Patrick Bell, the proprietor, with Edwin Hild, of the esteemed folk art gallery Olde Hope Antiques, was instrumental to making this cover story possible, and my cup runneth over with gratitude. Thanks, Pat!
Word came in late May that a venerable member of our media tribe had passed away: Roger Angell, a longtime fiction editor for the New Yorker, who died at age 101. Though he blue-penciled the likes of Nabokov and Updike, most readers knew Angell chiefly for his sideline as the magazine’s baseball writer. At that job, he was the best—as most every other baseball writer will cheerfully tell you. Angell covered the game with extraordinary eloquence, insight, reportorial acumen, and—perhaps most importantly— with a fan’s passion.
I am put in mind of a marvelous passage in one of Angell’s finest articles, “Agincourt and After,” an account of the epic 1975 World Series between the Cincinnati Reds and the Boston Red Sox. It is a rumination on fandom:
What I do know is that this belonging and caring is what our games are all about; this is what we come for. It is foolish and childish, on the face of it, to affiliate ourselves with anything so insignificant and patently contrived and commercially exploitative as a professional sports team, and the amused superiority and icy scorn that the non-fan directs at the sports nut (I know this look—I know it by heart) is understandable and almost unanswerable. Almost. What is left out of this calculation, it seems to me, is the business of caring—caring deeply and passionately, really caring—which is a capacity or an emotion that has almost gone out of our lives. And so it seems possible that we have come to a time when it no longer matters so much what the caring is about, how frail or foolish is the object of that concern, as long as the feeling itself can be saved. Naïveté—the infantile and ignoble joy that sends a grown man or woman to dancing and shouting with joy in the middle of the night over the haphazardous flight of a distant ball—seems a small price to pay for such a gift.

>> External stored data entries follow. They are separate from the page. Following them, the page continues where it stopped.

Lemma payload_as_json_finished_witness :
  (Payload.started_at sample_payload <> None \/
     List.filter TestData.is_finished (Payload.data sample_payload) = []) /\
  exists encoded : list JsonValue,
    Payload.as_json sample_payload sample_world
      = (Ok (JDict [("format", JStr "json");
                    ("run_env", RunEnv_as_json (Payload.run_env sample_payload));
                    ("data", JList encoded)]),
         if dropped sample_payload
         then snd (logger_warning Payload.unfinished_warning sample_world)
         else sample_world) /\
    Forall2 (fun td e => TestData.as_json td (Payload.started_at sample_payload) = Ok e)
      (List.filter TestData.is_finished (Payload.data sample_payload)) encoded.
Proof.
  split; [left; discriminate|].
  apply (payload_as_json_finished sample_payload sample_world).
  left; discriminate.
Defined.

(** ** Finishing a test *)

(** An unfinished test without [history.start_at] cannot be finished: the
    clock is read and the subtraction raises. *)
Lemma finish_unstarted (t : TestData.t) (w : World) :
  TestData.is_finished t = false ->
  TestHistory.start_at (TestData.history t) = None ->
  TestData.finish t w = (Raise OperandError, snd (Instant_now w)).
Proof.
  intros Hfin Hstart. unfold TestData.finish. rewrite Hfin, Hstart. reflexivity.
Qed.

(** C4 as stated fails on an unfinished test whose history has no
    [start_at]: [finish()] reads the clock, the subtraction raises and no
    copy is returned. *)
Lemma finish_counterexample :
  TestData.is_finished never_started_test = false /\
  fst (TestData.finish never_started_test sample_world) = Raise OperandError.
Proof. split; reflexivity. Qed.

If you squint, you can see how Angell’s words apply to those of us who love the art and design of the past, and the history, the skill, and the genius they embody. A chair is just some pieces of wood, except it’s not. To care about that chair—or that painting, or that earthenware pot, or that whatever—gives us a sense of belonging, of a place in the grand scheme, and a feeling that we’re connected both to past lives and to each other. It is, as Angell said, a gift to have such a sensibility. And, let’s face it: a capacity for caring seems to be in just as short supply these days as when Angell wrote those words nearly fifty years ago.